Margin Pressure in Q4 and Tax Headwinds
Fourth-quarter profitability showed some strain, with gross margin slipping 30 basis points to 44% and EBIT margin falling 60 basis points versus the prior-year quarter, even though the absolute EBIT margin of 24.2% was a fiscal-year high for any quarter. Tax dynamics also turned less favorable, as the adjusted effective tax rate climbed to 25.4% in Q4 and 24.4% for the full year, up 130 basis points year on year, creating a drag on EPS growth.
Tariff Costs and Ongoing Margin Risk
Tariffs remain a meaningful cost headwind, with total tariff spend in fiscal 2026 estimated at about $60–65 million and incremental tariffs alone hitting $46 million. Management’s fiscal 2027 outlook assumes a similar tariff burden and explicitly excludes any potential refunds, leaving little relief from this structural margin pressure in the near term.
AST Softness and Inventory Headwinds
While the AST segment delivered double-digit growth for the year, the second half and especially the fourth quarter were softer than expected, partly due to severe U.S. snowstorms that shaved an estimated 150–200 basis points off growth. In addition, med‑tech customers are managing down inventories, creating choppy demand patterns and tougher year-over-year comparisons early in fiscal 2027 for this high-margin business.
Free Cash Flow Forecast Moderation
Management cautioned that free cash flow is likely to moderate in fiscal 2027 to about $850 million, down roughly 13–14% from fiscal 2026’s exceptional level.
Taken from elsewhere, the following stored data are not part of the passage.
Lemma split_char_cat c a s : split_char c (a +:+ String c s) = (split_char c a ++ split_char c s)%list.
Proof.
  induction a as [|x a IH]; simpl; [by rewrite bool_decide_eq_true_2|].
  case_bool_decide; [by rewrite IH|]. rewrite IH.
  destruct (split_char c a) as [|p ps] eqn:E; [|done]. by destruct a; simpl in E; repeat case_match.
Qed.

Lemma split_char_nonempty c s : split_char c s <> [].
Proof. destruct s as [|a s]; simpl; [done|]. case_bool_decide; [done|]. by destruct (split_char c s). Qed.

(** ** ASCII *)

Lemma utf8_step_ascii b r : 0 <= b < 128 -> utf8_step (b :: r) = Some (b, 1%nat).
Proof.
  intros H. unfold utf8_step, utf8_candidate. assert ((b <? 0x80) = true) as -> by lia.
  unfold utf8_encode, INVALID. assert ((0x110000 <=? b) = false) as -> by lia.
  assert ((b <? 0x80) = true) as -> by lia. cbn [take]. rewrite bool_decide_eq_true_2 by done.
  by assert ((b <? 0x110000) = true) as -> by lia.
Qed.

Lemma bytes_of_ascii l : Forall (fun c => 0 <= c < 128) l -> bytes (of_chars l) = l.
Proof.
  unfold of_chars. induction 1 as [|c l Hc _ IH]; [done|]. cbn [map concat].
  assert (utf8_encode c = [c]) as ->.
  { unfold utf8_encode, INVALID. assert ((0x110000 <=? c) = false) as -> by lia.
    by assert ((c <? 0x80) = true) as -> by lia. }
  cbn [app bytes_of_list bytes]. by rewrite IH, byte_of_of_byte by lia.
Qed.

Lemma chars_of_ascii l : Forall (fun c => 0 <= c < 128) l -> chars (of_chars l) = l.
Proof.
  intros H. unfold chars. rewrite <- bytes_length, bytes_of_ascii by done.
  induction H as [|c l Hc _ IH]; [done|]. cbn [length utf8_decode]. rewrite utf8_step_ascii by done.
  change (drop 1 (c :: l)) with l. by rewrite IH.
Qed.
Lemma relax_fold id ts m q :
  NoDup (map t_id ts) ->
  (forall t, t ∈ ts -> hits id t = true ->
    exists d, bt_get (t_id t) m = Some d /\ 1 <= d <= U64_MAX) ->
  let '(m', q') := fold_left (relax id) ts (m, q) in
  (forall k, k ∉ map t_id ts -> bt_get k m' = bt_get k m) /\
  (forall t, t ∈ ts -> bt_get (t_id t) m' =
    (fun d => if hits id t then d - 1 else d) <$> bt_get (t_id t) m) /\
  q' = (q ++ map t_id (List.filter
    (fun t => hits id t && bool_decide (bt_get (t_id t) m = Some 1)) ts))%list.
Proof.
  revert m q. induction ts as [|t ts IH]; intros m q Hn Hd; simpl.
  { split_and!; [done|set_solver|by rewrite app_nil_r]. }
  inversion Hn as [|? ? Hni Hn']; subst. fold (hits id t).
  assert (forall t', t' ∈ ts -> t_id t' <> t_id t) as Hne.
  { intros t' Ht' He. apply Hni. rewrite <- He. by apply list_elem_of_fmap_2. }
  destruct (hits id t) eqn:Eh; simpl.
  - destruct (Hd t) as (d&Hg&Hr); [set_solver|done|]. rewrite Hg.
    rewrite wrap64_small by (unfold is_u64; lia).
    assert (forall t', t' ∈ ts ->
      bt_get (t_id t') (bt_insert (t_id t) (d - 1) m) = bt_get (t_id t') m) as Hsame.
    { intros t' Ht'. rewrite bt_get_insert, bool_decide_false; auto. }
    set (q1 := if d - 1 =? 0 then _ else _).
    specialize (IH (bt_insert (t_id t) (d - 1) m) q1 Hn').
    destruct (fold_left (relax id) ts _) as [m' q']. destruct IH as (IH1&IH2&IH3).
    { intros t' Ht' Hh. rewrite Hsame by done. apply Hd; set_solver. }
    split_and!.
    + intros k [? ?]%not_elem_of_cons. rewrite IH1 by done. by apply bt_get_insert_ne.
    + intros t' [->|Ht']%elem_of_cons; [|by rewrite IH2, Hsame].
      rewrite IH1 by done. rewrite bt_get_insert_eq, Hg. simpl. by rewrite Eh.
    + rewrite IH3. unfold q1. rewrite (filter_ext_in _
        (fun t => hits id t && bool_decide (bt_get (t_id t) m = Some 1))).
      2:{ intros t' Ht'%list_elem_of_In. by rewrite Hsame. }
      destruct (Z.eqb_spec (d - 1) 0).
      * rewrite bool_decide_true by (f_equal; lia). simpl. by rewrite <- app_assoc.
      * rewrite bool_decide_false; [done|]. intros [=]. lia.
  - specialize (IH m q Hn'). unfold hits in Eh. 
    destruct (fold_left (relax id) ts _) as [m' q']. destruct IH as (IH1&IH2&IH3).
    { intros t' Ht' Hh. apply Hd; set_solver. }
    split_and!.
    + intros k [? ?]%not_elem_of_cons. auto.
    + intros t' [->|Ht']%elem_of_cons; [|auto]. rewrite IH1 by done.
      unfold hits. rewrite Eh. by destruct (bt_get _ m).
    + done.
Qed.

(** The loop invariant: [P] is what was popped so far, in order. *)
Record kahn_inv (P queue : list TaskId) (m : btree TaskId Z) : Prop := {
  ki_nodup : NoDup (P ++ queue);
  ki_keys : forall x, x ∈ (P ++ queue)%list -> x ∈ bt_keys (g_tasks g);
  ki_indegree : forall t, t ∈ graph_iter g -> bt_get (t_id t) m =
    Some (Z.of_nat (length (dependencies t)) - Z.of_nat (count_in P (dependencies t)));
  ki_zero : forall t, t ∈ graph_iter g ->
    t_id t ∈ (P ++ queue)%list <-> count_in P (dependencies t) = length (dependencies t);
  ki_topo : forall l1 x l2 t, (P ++ queue)%list = (l1 ++ x :: l2)%list ->
    graph_get g x = Some t -> dependencies t ⊆ l1;
}.

(** What popping [id] adds to the queue: the tasks whose last unpopped
    dependency it was. *)
Definition released (P : list TaskId) (id : TaskId) (new : list Task) : Prop :=
  NoDup (map t_id new) /\
  forall t, t ∈ new <-> t ∈ graph_iter g /\ hits id t = true /\
    count_in (P ++ [id]) (dependencies t) = length (dependencies t).

Lemma hits_count P id t :
  id ∉ P -> count_in (P ++ [id]) (dependencies t) =
    (count_in P (dependencies t) + (if hits id t then 1 else 0))%nat.
Proof.
  intros HidP. rewrite count_in_snoc. f_equal. unfold hits, contains.
  erewrite bool_decide_ext; [reflexivity|]. naive_solver.
Qed.

Lemma hits_below P id t :
  id ∉ P -> hits id t = true -> (count_in P (dependencies t) < length (dependencies t))%nat.
Proof.
  intros HidP Hh. pose proof (count_in_le (P ++ [id]) (dependencies t)) as Hle.
  rewrite hits_count, Hh in Hle by done. lia.
Qed.

Lemma popped_fresh P id queue m : kahn_inv P (id :: queue) m -> id ∉ P.
Proof.
  intros [I1 _ _ _ _] Hin. apply NoDup_app in I1 as (_&Hd&_). apply (Hd id Hin). set_solver.
Qed.

Lemma relax_round P id queue m :
  kahn_inv P (id :: queue) m ->
  let '(m', q') := fold_left (relax id) (graph_iter g) (m, queue) in
  exists new, released P id new /\ q' = (queue ++ map t_id new)%list /\
    forall t, t ∈ graph_iter g -> bt_get (t_id t) m' =
      Some (Z.of_nat (length (dependencies t)) - Z.of_nat (count_in (P ++ [id]) (dependencies t))).
Proof.
  intros Hinv. pose proof (popped_fresh _ _ _ _ Hinv) as HidP. destruct Hinv as [_ _ I3 _ _].
  pose proof (relax_fold id (graph_iter g) m queue (graph_iter_nodup g W)) as Hr.
  destruct (fold_left (relax id) (graph_iter g) (m, queue)) as [m' q'].
  destruct Hr as (_&R2&R3).
  { intros t Ht Hh. rewrite I3 by done. eexists. split; [done|].
    pose proof (hits_below P id t HidP Hh). apply (elem_of_graph_iter g W) in Ht.
    pose proof (wf_small g W _ _ Ht). unfold U64_MAX. lia. }
  eexists. split_and!; [|exact R3|].
  - split; [apply nodup_map_filter, (graph_iter_nodup g W)|].
    intros t. rewrite !list_elem_of_In, filter_In, <- list_elem_of_In. split.
    + intros [Ht Hb]. destruct_bools. rewrite I3 in H0 by done. simplify_eq.
      rewrite hits_count, H by done. split_and!; [done..|]. lia.
    + intros (Ht&Hh&Hc). split; [done|]. rewrite Hh. simpl. apply bool_decide_eq_true.
      rewrite I3 by done. rewrite hits_count, Hh in Hc by done. f_equal. lia.
  - intros t Ht. rewrite R2, I3, hits_count by done. simpl. f_equal. case_match; lia.
Qed.
(* ===== verification/Event.v ===== *)
(** * Events ([cuma-core/src/event.rs])

    What the harness announces.  The bus itself is [tokio]'s broadcast channel;
    the model of the orchestrator keeps the sequence of published events. *)

From S2P Require Export Task Agent.
Open Scope string_scope.
Open Scope Z_scope.

Inductive EventKind : Type :=
  | SessionStarted (goal : string)
  | SessionCompleted (success : bool)
  | TaskPlanned (task_count : Z)
  | TaskCreated (description : string)
  | TaskStatusChanged (status : TaskStatus)
  | TaskCompleted (tokens : TokenUsage)
  | TaskFailed (reason : string)
  | TaskSkipped (blocked_by : TaskId)
  | AgentSelected (agent : AgentId) (model : option ModelId) (score : f64) (explanation : string)
  | RoutingFailed (reason : string)
  | AgentStarted (agent : AgentId)
  | AgentOutputReceived (chunk : string)
  | AgentFailed (agent : AgentId) (class : ErrorClass) (message : string)
  | RetryScheduled (attempt : Z) (delay_ms : Z) (reason : string)
  | FallbackSelected (from to : AgentId) (reason : string)
  | CircuitBreakerChanged (agent : AgentId) (state : string)
  | HandoffPerformed (from to : AgentId)
  | SkillInstalled (skill : string) (trust : string)
  | SkillRejected (skill : string) (reason : string)
  | UsageRecorded (tokens : TokenUsage) (estimated_cost_usd : option f64).

Record Event := {
  ev_at : Z;
  ev_session_id : SessionId;
  ev_task_id : option TaskId;
  ev_attempt_id : option AttemptId;
  ev_kind : EventKind;
}.

(** [Event::session]; the clock reading is the first argument. *)
Definition event_session (at_ : Z) (s : SessionId) (k : EventKind) : Event :=
  {| ev_at := at_; ev_session_id := s; ev_task_id := None; ev_attempt_id := None; ev_kind := k |}.

(** [Event::task]. *)
Definition event_task (at_ : Z) (s : SessionId) (t : TaskId) (k : EventKind) : Event :=
  {| ev_at := at_; ev_session_id := s; ev_task_id := Some t; ev_attempt_id := None; ev_kind := k |}.

(** [Event::with_attempt]. *)
Definition with_attempt (a : AttemptId) (e : Event) : Event :=
  {| ev_at := ev_at e; ev_session_id := ev_session_id e; ev_task_id := ev_task_id e;
     ev_attempt_id := Some a; ev_kind := ev_kind e |}.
The expected decline reflects higher working capital tied to growth, around $50 million of increased incentive compensation payments, and remaining settlement-related outflows rather than structural deterioration in the underlying business.
Buyback Execution Constrained by Tax Frictions
Although STERIS has ample balance sheet capacity, management noted that cross-border cash movements trigger withholding taxes and other frictions, reducing the efficiency of large, rapid buybacks. These tax dynamics influenced the decision to target a steady pacing of $200–$300 million of annual repurchases instead of more aggressive, one-time programs, favoring consistency over opportunism.
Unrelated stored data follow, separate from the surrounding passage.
(* ===== verification/Retry.v ===== *)
(** * Bounded retry ([cuma-resilience/src/retry.rs])

    Exponential backoff and the decision taken after a failure.  The random
    number generator is an argument: the offset [random_range] draws from the
    symmetric range it is given. *)

From S2P Require Export Errors.
From stdpp Require Import pretty.
Open Scope string_scope.
Open Scope Z_scope.

Record Backoff := {
  base_ms : Z;
  multiplier : f64;
  max_ms : Z;
  jitter : f64;
}.

Definition backoff_default : Backoff :=
  {| base_ms := 500; multiplier := f64_lit 2 1; max_ms := 60000; jitter := f64_lit 1 4 |}.

(** [Backoff::delay_for], in milliseconds. *)
Definition delay_for (b : Backoff) (attempt : Z) : Z :=
  let exponent := Z.min (sat32 (attempt - 1)) 32 in
  let raw := f64_mul (f64_of_Z (base_ms b)) (f64_powi (multiplier b) exponent) in
  f64_to_u64 (f64_max (f64_min raw (f64_of_Z (max_ms b))) f64_zero).

(** [rand::Rng::random_range] on [lo..=hi]. *)
Definition Rng : Type := f64 -> f64 -> f64.

(** [-x]. *)
Definition f64_neg (x : f64) : f64 := SFopp x.

(** [Backoff::delay_with_jitter]. *)
Definition delay_with_jitter (b : Backoff) (attempt : Z) (rng : Rng) : Z :=
  let base := delay_for b attempt in
  if f64_leb (jitter b) f64_zero then base
  else
    let j := f64_clamp01 (jitter b) in
    let base_f := f64_of_Z base in
    let spread := f64_mul base_f j in
    let offset := rng (f64_neg spread) spread in
    f64_to_u64 (f64_max (f64_add base_f offset) f64_zero).

Inductive RetryDecision : Type :=
  | RetrySameTarget (delay : Z) (attempt : Z) (reason : string)
  | Reroute (reason : string)
  | Replan (reason : string)
  | GiveUp (reason : string).

(** [RetryDecision::continues]. *)
Definition continues (d : RetryDecision) : bool :=
  match d with GiveUp _ => false | _ => true end.

(** [RetryDecision::reason]. *)
Definition decision_reason (d : RetryDecision) : string :=
  match d with RetrySameTarget _ _ r | Reroute r | Replan r | GiveUp r => r end.

Record RetryPolicy := {
  max_attempts : Z;
  max_attempts_per_target : Z;
  backoff : Backoff;
}.

Definition retry_policy_default : RetryPolicy :=
  {| max_attempts := 4; max_attempts_per_target := 2; backoff := backoff_default |}.

(** [RetryPolicy::with_max_attempts]. *)
Definition with_max_attempts (n : Z) : RetryPolicy :=
  {| max_attempts := Z.max n 1;
     max_attempts_per_target := max_attempts_per_target retry_policy_default;
     backoff := backoff retry_policy_default |}.

Definition is_terminal_class (c : ErrorClass) : bool :=
  match c with AuthenticationFailure | SecurityViolation | Configuration => true | _ => false end.

(** [RetryPolicy::decide]. *)
Definition retry_decide (p : RetryPolicy) (class : ErrorClass) (attempts_so_far attempts_on_target : Z)
    (alternatives_available : bool) (rng : Rng) : RetryDecision :=
  if bool_decide (class = Cancelled) then GiveUp "task was cancelled"
  else if is_terminal_class class then
    GiveUp (class_debug class +:+ " is not recoverable by retrying")
  else if max_attempts p <=? attempts_so_far then
    GiveUp ("exhausted the retry budget (" +:+ pretty (max_attempts p) +:+ " attempts)")
  else if requires_replan class then
    Replan (class_debug class +:+ " requires a smaller or different plan")
  else
    let target_budget_left := attempts_on_target <? max_attempts_per_target p in
    if is_retryable_on_same_target class && target_budget_left then
      let next_attempt := wrap32 (attempts_so_far + 1) in
      RetrySameTarget (delay_with_jitter (backoff p) next_attempt rng) next_attempt
        (class_debug class +:+ " is transient; backing off")
    else if is_reroutable class && alternatives_available then
      Reroute (if target_budget_left
               then class_debug class +:+ " will not clear on this agent"
               else class_debug class +:+ " persisted for " +:+ pretty attempts_on_target
                    +:+ " attempts on this agent")
    else
      GiveUp (if is_reroutable class
              then class_debug class +:+ " needs a different agent, but no alternative is available"
              else class_debug class +:+ " is not retryable and not reroutable").

(** Classes after which nothing is attempted again. *)
Definition never_retried (c : ErrorClass) : bool :=
  bool_decide (c = Cancelled) || is_terminal_class c.

(** Each decision of [RetryPolicy::decide] is taken exactly under its own
    condition (the four conditions exclude each other): cancellations and
    terminal classes always stop, the attempt budget stops everything else, and
    what remains depends on the class, on the target's own budget and on whether
    there is an alternative. *)
Theorem retry_decide_spec p class so_far on_target alternatives rng :
  let alive := never_retried class = false /\ so_far < max_attempts p in
  let same := is_retryable_on_same_target class = true /\ on_target < max_attempts_per_target p in
  match retry_decide p class so_far on_target alternatives rng with
  | RetrySameTarget delay attempt _ =>
      alive /\ requires_replan class = false /\ same /\
      attempt = wrap32 (so_far + 1) /\ delay = delay_with_jitter (backoff p) attempt rng
  | Reroute _ =>
      alive /\ requires_replan class = false /\ ~ same /\
      is_reroutable class = true /\ alternatives = true
  | Replan _ => alive /\ requires_replan class = true
  | GiveUp _ =>
      ~ alive \/ (requires_replan class = false /\ ~ same /\
                 (is_reroutable class = false \/ alternatives = false))
  end.
Proof.
  cbv zeta. unfold retry_decide, never_retried.
  destruct (bool_decide (class = Cancelled)); [left; by intros [? _]|].
  destruct (is_terminal_class class); [left; by intros [? _]|].
  destruct (Z.leb_spec (max_attempts p) so_far) as [Hb|Hb]; [left; lia|].
  destruct (requires_replan class); [done|].
  destruct (is_retryable_on_same_target class),
    (Z.ltb_spec on_target (max_attempts_per_target p)) as [Ht|Ht]; cbn [andb]; [done|..];
    destruct (is_reroutable class), alternatives; cbn [andb];
    try (split_and!; [done|done|done|lia || (by intros [? _])|done|done]);
    right; split_and!; try done; try lia; auto; by intros [? _].
Qed.

(** With the default parameters the delay doubles from half a second and
    stops at one minute, whatever the attempt number. *)
Theorem default_backoff_delays attempt :
  0 <= attempt ->
  delay_for backoff_default attempt = Z.min (500 * 2 ^ Z.min (Z.max 0 (attempt - 1)) 32) 60000.
Proof.
  intros Ha. unfold delay_for.
  assert (Z.min (sat32 (attempt - 1)) 32 = Z.min (Z.max 0 (attempt - 1)) 32) as ->
    by (unfold sat32, U32_MAX; lia).
  assert (0 <= Z.min (Z.max 0 (attempt - 1)) 32 <= 32) as Hr by lia.
  set (e := Z.min _ 32) in *. clearbody e. clear Ha.
  assert (forallb (fun k => f64_to_u64 (f64_max (f64_min
      (f64_mul (f64_of_Z (base_ms backoff_default)) (f64_powi (multiplier backoff_default) (Z.of_nat k)))
      (f64_of_Z (max_ms backoff_default))) f64_zero) =? Z.min (500 * 2 ^ Z.of_nat k) 60000)
    (seq 0 33) = true) as Hall by (vm_compute; reflexivity).
  rewrite forallb_forall in Hall. specialize (Hall (Z.to_nat e)).
  rewrite Z2Nat.id in Hall by lia. apply Z.eqb_eq, Hall, in_seq. lia.
Qed.

Lemma default_backoff_delays_witness : delay_for backoff_default 9 = 60000.
Proof. rewrite (default_backoff_delays 9); [reflexivity|lia]. Defined.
Ongoing Cost and Supply Risks
The company acknowledged continued exposure to inflation in freight, energy, and raw materials—particularly metals, plastics, and chemicals tied to oil—that make up a significant slice of its cost of goods. Management also warned that prolonged geopolitical disruptions or further energy price spikes could add incremental margin pressure, as guidance does not assume relief from tariffs or changes in trade frameworks.
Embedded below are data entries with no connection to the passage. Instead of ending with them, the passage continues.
Lemma pin_spec (p : option string) id :
  (forall x, p = Some x -> x = id) <-> match p with Some x => x = id | None => True end.
Proof. destruct p; naive_solver. Qed.

Lemma agent_gate_spec a : agent_gate config a = None <-> agent_ok a.
Proof.
  unfold agent_gate. split.
  - intros H. destruct (a_enabled a) eqn:E1; simpl in H; [|done].
    destruct (contains (exclude_agents config) (a_id a)) eqn:E2; [done|].
    apply contains_false in E2.
    assert (health_is_routable (h_state (a_health a)) = true /\
      forall p, pin_agent config = Some p -> p = a_id a) as [H1 H2]
      by (rewrite pin_spec; repeat case_match; by destruct_bools).
    by split.
  - intros [-> E2%contains_false H3 ->]. rewrite E2. simpl. apply pin_spec in H3.
    case_match; [|done]. by rewrite bool_decide_eq_true_2 by done.
Qed.

Lemma model_gate_ok a md b :
  model_ok md ->
  model_gate clock config a md b =
    (let '(b', ok) := breakers_allow clock (a_id a) (Some (m_id md)) b in
     (b', if ok then None else Some "model circuit breaker open")).
Proof.
  intros [E1 E2%contains_false E3%pin_spec]. unfold model_gate. rewrite E1, E2. simpl.
  case_match; [|done]. by rewrite bool_decide_eq_true_2 by done.
Qed.

Lemma model_gate_cases a md b :
  (model_ok md /\ model_gate clock config a md b =
    (let '(b', ok) := breakers_allow clock (a_id a) (Some (m_id md)) b in
     (b', if ok then None else Some "model circuit breaker open"))) \/
  (~ model_ok md /\ exists reason, model_gate clock config a md b = (b, Some reason)).
Proof.
  destruct (m_available md) eqn:E1.
  2: { right. split; [intros [? _ _]; congruence|]. unfold model_gate. rewrite E1. simpl. eauto. }
  destruct (decide (m_id md ∈ exclude_models config)) as [E2|E2].
  { right. split; [by intros [_ ? _]|]. unfold model_gate.
    apply contains_true in E2. rewrite E1, E2. simpl. eauto. }
  destruct (pin_model config) as [p|] eqn:E3.
  - destruct (decide (p = m_id md)) as [E4|E4].
    + left. assert (model_ok md) by (split; naive_solver). split; [done|by apply model_gate_ok].
    + right. split; [intros [_ _ ?]; naive_solver|]. unfold model_gate.
      apply contains_false in E2. rewrite E1, E2, E3, bool_decide_eq_false_2 by done. simpl. eauto.
  - left. assert (model_ok md) by (split; naive_solver). split; [done|by apply model_gate_ok].
Qed.

Lemma target_excluded_spec agent model :
  target_excluded request agent model = false <->
  forall e, e ∈ rq_exclude_targets request -> e.1 = agent -> e.2 <> None /\ e.2 <> model.
Proof.
  unfold target_excluded. rewrite <- not_true_iff_false, existsb_exists. split.
  - intros H e He H1. split; intros H2; apply H; exists e; rewrite <- list_elem_of_In; (split; [done|]);
      rewrite (bool_decide_eq_true_2 _ H1), (bool_decide_eq_true_2 _ H2), ?orb_true_r; done.
  - intros H (e&He&Hb). rewrite <- list_elem_of_In in He. destruct_bools.
    destruct (H e He) as [? ?]; [done|].
    apply orb_true_iff in H1 as [H1|H1]; by apply bool_decide_eq_true in H1.
Qed.

Lemma task_gate_spec a m : task_gate a m request = None <-> task_ok a m.
Proof.
  unfold task_gate. split.
  - intros H. destruct (target_excluded request (a_id a) (m_id <$> m)) eqn:E1; [done|].
    destruct (is_complete _) eqn:E2; simpl in H; [|done]. split.
    + by apply target_excluded_spec.
    + by apply match_complete.
    + intros budget Hb. rewrite Hb in H. destruct (f64_leb _ f64_zero) eqn:E3; [done|].
      split; [done|]. intros x Hx. rewrite Hx in H. by destruct (f64_ltb _ x).
  - intros [H1%target_excluded_spec H2%match_complete H3]. rewrite H1.
    unfold task_coverage. rewrite H2. simpl.
    destruct (rq_budget_usd request) as [budget|] eqn:Eb; [|done].
    destruct (H3 budget Eb) as [-> H4]. case_match; [|done]. by rewrite H4.
Qed.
Guidance Signals Disciplined Growth in FY2027
For fiscal 2027, STERIS guided as‑reported revenue growth of 7–8% and constant-currency organic growth of 6–7%, supported by roughly 200 basis points of price and about $45 million from recent acquisitions, with all three segments expected to expand at mid‑single to high‑single‑digit rates. Management is targeting around 50 basis points of EBIT margin expansion, an adjusted tax rate near 25%, adjusted EPS of $11.10–$11.30 implying 9–11% growth, and free cash flow of roughly $850 million alongside elevated capital spending and steady buybacks.
STERIS’s latest earnings call painted the picture of a high-quality operator balancing record performance with transparent acknowledgment of rising tariffs, taxes, and cost risks. For investors, the combination of consistent revenue growth, disciplined capital allocation, and a measured but constructive outlook for fiscal 2027 suggests the company remains well-positioned, even if free cash flow eases from last year’s peak and near-term margin volatility persists.